Je dirais plutôt une succession de moments, à la fin du quatrième jour: après avoir péniblement atteint le sommet du col de la Lombarde, j’ai retrouvé la banane sur le tarmac de la descente vers Isola 2000. Sur la carte, la suite en direction d’Isola s’annonçait du même acabit, mais il n’en fut rien: la trace nous envoyait sur une piste de DH, où j’ai été très fier de rester sur mon vélo - en position verticale la plupart du temps. 

Je suis arrivé à Isola à 18h59, juste à temps pour m’engouffrer dans l’épicerie du village qui était en train de fermer. Victoire! Après avoir fait le plein de Coca, de Snickers (et de Haribo), je me suis installé à la terrasse d’un resto pour manger mon vrai repas quotidien. En attendant mes lasagnes (pas terribles, je n’étais plus en Italie), j’ai eu droit à un concert live sur la place du village. Un groupe local a notamment massacré “J’ai Vu” de Niagara, les idoles de ma jeunesse.

Ensuite, nouveau changement de décor: j’ai quitté la frénésie musicale d’Isola pour grimper le col de la Couillole au soleil couchant. Il n’y avait pas une bagnole, je montais seul et j’étais lent. Ma principale distraction: lire les inscriptions sur la route qui avait vu passer le Tour de France l’année précédente.

Avant le sommet, trop fatigué, j’ai posé mon matelas dans la nuit sur le premier endroit venu. Il y avait du crottin de mouton partout, mais je m’en suis aperçu un peu tard.

Un concentré d’images, de sons, de goûts et de senteurs: voilà la magie de la Graaalps.

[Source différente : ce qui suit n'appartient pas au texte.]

(** X5. The interlink loop of [_pushProof] succeeds exactly with the blocks
    made of the suffix headers, in order, each with the interlink computed
    from the block before it (the prefix head for the first) and hashing
    to the header's [interlinkHash]. *)
Theorem verify_suffix_iff (hd : Block) (hs : list BlockHeader) (sfx : list Block) :
  verify_suffix hd hs = Some sfx <->
  header <$> sfx = hs
  /\ interlinked hd sfx
  /\ Forall (fun b => interlinkHash (header b) = interlink_hash (interlink b)) sfx.
Proof.
  revert hd sfx. induction hs as [|h hs IH]; intros hd sfx; simpl.
  - split.
    + inversion 1; subst. repeat split; constructor.
    + intros (Hh & _ & _). destruct sfx; [reflexivity|discriminate].
  - destruct (decide _) as [Heq|Hne]; split.
    + destruct (verify_suffix _ hs) as [rest|] eqn:Hr; [|discriminate].
      simpl. inversion 1; subst sfx.
      apply IH in Hr as (Hh & Hi & Hf).
      split; [rewrite fmap_cons; f_equal; exact Hh|].
      split; [simpl; auto|constructor; auto].
    + intros (Hh & Hi & Hf). destruct sfx as [|[h' il] rest]; [discriminate|].
      simpl in Hh, Hi. inversion Hh; subst h' hs. destruct Hi as [-> Hi].
      apply Forall_cons in Hf as [_ Hf].
      rewrite (proj2 (IH (mkBlock h (getNextInterlink hd (target h))) rest));
        [reflexivity|auto].
    + discriminate.
    + intros (Hh & Hi & Hf). exfalso. destruct sfx as [|[h' il] rest]; [discriminate|].
      simpl in Hh, Hi. inversion Hh; subst h' hs. destruct Hi as [-> Hi].
      apply Forall_cons in Hf as [Hb _]. simpl in Hb. contradiction.
Qed.

End VerifierFacts.

(** ** What a push leaves behind *)

Section PushFacts.

Context {lib : BlockLib}.

Lemma put_all_last flag l h d : forall m,
  put_all flag (l ++ [(h, d)]) m !! h = Some (set_onMainChain flag d).
Proof.
  induction l as [|[h' d'] l IH]; intros m; simpl.
  - apply lookup_insert_eq.
  - apply IH.
Qed.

Comment décrirais-tu GRAAALPS à quelqu’un qui n’a jamais mis les roues dans cet univers ? Qu’est-ce qui le distingue des autres aventures gravel ou ultra que tu as vécues ? car tu en as vécu pas mal…

La Graaalps, c’est un moyen d’accéder à un luxe rare de nos jours: la déconnexion. Pendant quelques jours, on n’a pas d’autre choix que de quitter les écrans qui polluent nos vies. Il n’y a plus qu’une seule chose qui compte: se rapprocher de l’arrivée. Plus d’emails, plus de messages instantanés, plus de “doomscrolling” sur les réseaux. A la place: manger, rouler, dormir. 

C’est un peu plus douloureux qu’un stage de détox digitale sur une île paradisiaque, mais c’est très efficace.

Alain Rumpf sur la GRAAALPS 2025 en plein déconnexion - photo: @edouard Hanotte


On croit savoir qu'à peu de choses prêt tu n'as pas complètement terminé l'aventure - tu peux nous expliquer ?

Peu après mon café salvateur à Roquesteron, j’ai remarqué une crevaison lente à l’avant. Rien de dramatique. En regonflant de temps en temps, j’ai pu continuer ma progression. Plus loin, vers Gréolières-les-Neiges, j’ai dû passer au plan B: un plug qui a tenu dix minutes, soit exactement le temps nécessaire pour me convaincre que j’étais sauvé avant de prouver que non.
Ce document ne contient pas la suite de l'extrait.